Alhassane a décroché son bac pro microtechnique avec mention bien. Depuis septembre, il est inscrit en BTS au pôle formation de l’Union des industries et métiers de la métallurgie à Brest.
Le 11 janvier 2024, la préfecture a ordonné à Alhassane Kaba de quitter le territoire sous 30 jours. Une décision qui interroge ses proches alors que le jeune homme, suite à la promesse d'embauche d'une grande entreprise, demandait simplement aux autorités les documents nécessaires à son alternance.
Un recours de son avocate suspend cette OQTF (Obligation de quitter le territoire français) jusqu'à une décision du tribunal administratif de Rennes en mai prochain.
"Il fait partie de notre vie, raconte Sandrine Corre. C’est notre enfant aussi. Il a une influence incroyable dans la maison. Il est bienveillant, protecteur envers nous. On a tellement partagé de chose que l’imaginer en Guinée, ça nous angoisse".
"Ici, je me sens chez moi"
Le jeune homme s'est pourtant démené pour réussir son intégration. Il pensait que son dossier envoyé aux autorités françaises suffirait à le prouver. "J’ai plus de 70 attestations, de témoignages d’amis, de profs, de ma famille, explique Alhassane. Ce sont des faits. Ce sont des gens que je vois quotidiennement, avec qui je partage ma vie."

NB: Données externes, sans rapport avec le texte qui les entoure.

(** ** Listing the keys of a file *)

(** X13.  After [load_h5keys] the key list holds the names of the walk that
    are datasets of the opened file, in the order of the walk and nothing
    else; every listed key is one [load_dataset_batch] finds.  The rest of
    the object is unchanged. *)
Theorem load_h5keys_lists_the_datasets visit env self s' :
  load_h5keys visit env self = Done s' ->
  exists f,
    files env !! loadpath self = Some f /\
    h5keys s' `sublist_of` visit f /\
    (forall k, In k (h5keys s') <->
               In k (visit f) /\ exists rows, h5_datasets f !! k = Some rows) /\
    s' = set_h5keys (h5keys s') self.
Proof.
  unfold load_h5keys, open_read.
  destruct (files env !! loadpath self) as [f|]; [|discriminate].
  intros [= <-]. exists f. split; [reflexivity|]. simpl.
  split; [apply sublist_filter|]. split; [|reflexivity].
  intros k. rewrite <- !list_elem_of_In, list_elem_of_filter.
  unfold is_dataset. destruct (h5_datasets f !! k) as [rows|]; simpl.
  - split; [intros [_ H]; eauto|intros [H _]; auto].
  - split; [intros [[] _]|intros [_ [rows [=]]]].
Qed.

Lemma load_h5keys_example :
  exists f,
    files example_env !! loadpath example_data = Some f /\
    h5keys (set_h5keys ["g/d"] example_data) `sublist_of` example_visit f /\
    (forall k, In k (h5keys (set_h5keys ["g/d"] example_data)) <->
               In k (example_visit f) /\ exists rows, h5_datasets f !! k = Some rows) /\
    set_h5keys ["g/d"] example_data =
    set_h5keys (h5keys (set_h5keys ["g/d"] example_data)) example_data.
Proof.
  apply (load_h5keys_lists_the_datasets example_visit example_env example_data
           (set_h5keys ["g/d"] example_data)).
  vm_compute. reflexivity.
Defined.

(** ** Selecting keys *)

Lemma py_in_In x l : py_in x l = true <-> In x l.
Proof.
  unfold py_in. rewrite existsb_exists. split.
  - intros (y & Hy & E). apply String.eqb_eq in E. subst. exact Hy.
  - intros H. exists x. split; [exact H|apply String.eqb_refl].
Qed.

Lemma list_remove_In x l : In x l -> exists l', list_remove x l = Ok l'.
Proof.
  induction l as [|y l IH]; intros H; [destruct H|]. simpl.
  destruct (String.eqb y x) eqn:E; [eauto|].
  destruct H as [->|H]; [rewrite String.eqb_refl in E; discriminate|].
  destruct (IH H) as [l' ->]. simpl. eauto.
Qed.

Lemma list_remove_spec x : forall l l',
  NoDup l -> list_remove x l = Ok l' ->
  NoDup l' /\ ~ In x l' /\ (forall y, y <> x -> (In y l' <-> In y l)).
Proof.
  induction l as [|y l IH]; intros l' Hnd H; [discriminate|]. simpl in H.
  apply NoDup_cons in Hnd as [Hy Hnd].
  destruct (String.eqb y x) eqn:E.
  - apply String.eqb_eq in E. subst y. injection H as <-.
    split; [exact Hnd|]. split; [rewrite <- list_elem_of_In; exact Hy|].
    intros z Hz. simpl. split; [auto|intros [?|?]; congruence].
  - apply String.eqb_neq in E.
    destruct (list_remove x l) as [r|] eqn:Er; simpl in H; [|discriminate].
    injection H as <-. destruct (IH r Hnd eq_refl) as (H1 & H2 & H3).
    split; [|split].
    + apply NoDup_cons. split; [|exact H1].
      rewrite list_elem_of_In, H3 by exact E. rewrite <- list_elem_of_In. exact Hy.
    + simpl. intros [?|?]; [congruence|auto].
    + intros z Hz. simpl. rewrite H3 by exact Hz. reflexivity.
Qed.

Lemma list_remove_last x : forall l, ~ In x l -> list_remove x (l ++ [x]) = Ok l.
Proof.
  induction l as [|y l IH]; intros H; simpl.
  - rewrite String.eqb_refl. reflexivity.
  - destruct (String.eqb y x) eqn:E.
    + apply String.eqb_eq in E. subst. exfalso. apply H. left. reflexivity.
    + rewrite IH by (intros ?; apply H; right; assumption). reflexivity.
Qed.

Lemma update_h5keys_dd_final g : final (update_h5keys_dd g) = g.
Proof. unfold update_h5keys_dd. destruct (forallb _ _); reflexivity. Qed.
(** * govendor/internal/gt/vcs.go: the VCS test harness

    A shallow embedding of [internal/gt/vcs.go]: the go-import redirect
    server ([HttpHandler.ServeHTTP]), the routing table of repository
    handles ([Setup], [remove]), the git handle ([create], [Commit]), the
    command runner ([run], [freePort], [runAsync] and the cleanup closure it
    registers) and the constructor [NewHttpHandler].

    Go strings are byte strings: they are [string] here (a list of 8-bit
    [ascii]).  Everything outside the file (the operating system, the git
    binary, the clock) is an explicit [Env] of answers.

    Not embedded: [HttpHandler.Close] and the body of the goroutine that
    serves.  Closing the listener ends [http.Serve] with an error, on
    which that goroutine prints a line and exits the whole process, beside
    whatever the caller of [Close] does next; of the goroutine only its
    start is kept, as an event of the trace. *)

From Stdlib Require Import ZArith Lia Ascii String DecimalString.
From stdpp Require Import base option list gmap strings fin_maps.

(** ** Go's [strings] package, as far as the file uses it *)

Definition dquote : string := String (ascii_of_nat 34) EmptyString.
Definition newline : string := String (ascii_of_nat 10) EmptyString.

(** [s[i:]]: the string without its first [i] bytes. *)
Fixpoint slice_from (i : nat) (s : string) : string :=
  match i, s with
  | O, _ => s
  | S i', String _ s' => slice_from i' s'
  | S _, EmptyString => EmptyString
  end.

(** [s[:i]]: the first [i] bytes of the string. *)
Fixpoint slice_to (i : nat) (s : string) : string :=
  match i, s with
  | O, _ => EmptyString
  | S i', String c s' => String c (slice_to i' s')
  | S _, EmptyString => EmptyString
  end.

(** [strings.HasPrefix]:
    [len(s) >= len(prefix) && s[:len(prefix)] == prefix]. *)
Definition HasPrefix (s prefix : string) : bool :=
  (String.length prefix <=? String.length s)%nat
  && String.eqb (slice_to (String.length prefix) s) prefix.

(** [strings.TrimPrefix]:
    [if HasPrefix(s, prefix) { return s[len(prefix):] }; return s]. *)
Definition TrimPrefix (s prefix : string) : string :=
  if HasPrefix s prefix then slice_from (String.length prefix) s else s.

(** [strings.Contains]: [substr] occurs somewhere in [s]. *)
Fixpoint Contains (s substr : string) : bool :=
  HasPrefix s substr
  || match s with
     | EmptyString => false
     | String _ s' => Contains s' substr
     end.

(** [strings.Split(s, sep)] for a one-byte separator, the only way the file
    calls it ([Split(line, "@")]): every piece between separators, in
    order; a string without the separator is its own single piece. *)
Fixpoint Split (s : string) (sep : ascii) : list string :=
  match s with
  | EmptyString => [EmptyString]
  | String c s' =>
      if Ascii.eqb c sep then EmptyString :: Split s' sep
      else match Split s' sep with
           | piece :: pieces => String c piece :: pieces
           | [] => [String c EmptyString]
           end
  end.

(** *** [strings.TrimSpace] *)

Definition bytes (l : list nat) : string :=
  fold_right (fun n s => String (ascii_of_nat n) s) EmptyString l.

Bulletins scolaires exemplaires, preuves de son intégration dans la vie associative et sportive de la région. Tout y est. "Ici, je me sens chez moi. Comme un poisson dans l’eau et j’adore la pêche en plus !"
"C’est la rue qui m’a éduqué"
Alhassane est arrivé en France en 2018, après un long périple. À 15 ans, il traverse la Méditerranée depuis le Maroc. Puis l’Espagne et la France pour arriver à Paris dans le camp de migrants de la Porte de la Chapelle.
J’ai grandi du bon côté heureusement car j’en ai vu beaucoup qui ont basculé
Alhassane Kaba
Abandonné par sa mère et de père inconnu, il n'a jamais été scolarisé avant son arrivée en France. "C’est la rue qui m’a éduqué et fait grandir, confie-t-il. Mais j’ai grandi du bon côté heureusement car j’en ai vu beaucoup qui ont basculé. J’y ai appris la patience. Aujourd'hui, je ne lâche pas et je tiens le coup avec patience et optimisme."
Le désespoir, la misère et surtout l’abandon m’ont fait quitter l’Afrique. Quand on n'a plus d’espoir, on est prêt à faire n’importe quoi. J’ai fait tout mon possible pour y arriver
Alhassane Kaba
"J’ai construit plus de choses ici en 5 ans qu’en 13 ans là-bas. Ici, j’ai tout : une famille, une petite amie, des amis." Alhassane a de nombreux projets. Il a trouvé une entreprise pour une alternance. En attendant la décision du tribunal, tout est à l'arrêt. "C’est choquant mais je fais en sorte que ça se passe bien."
Le jeune homme garde espoir et espère voir ses efforts d'intégration porter leurs fruits. Ses proches font tout pour le soutenir dans cette nouvelle épreuve. Ils ont mis en ligne une pétition qui a recueilli plus de 31.000 signatures.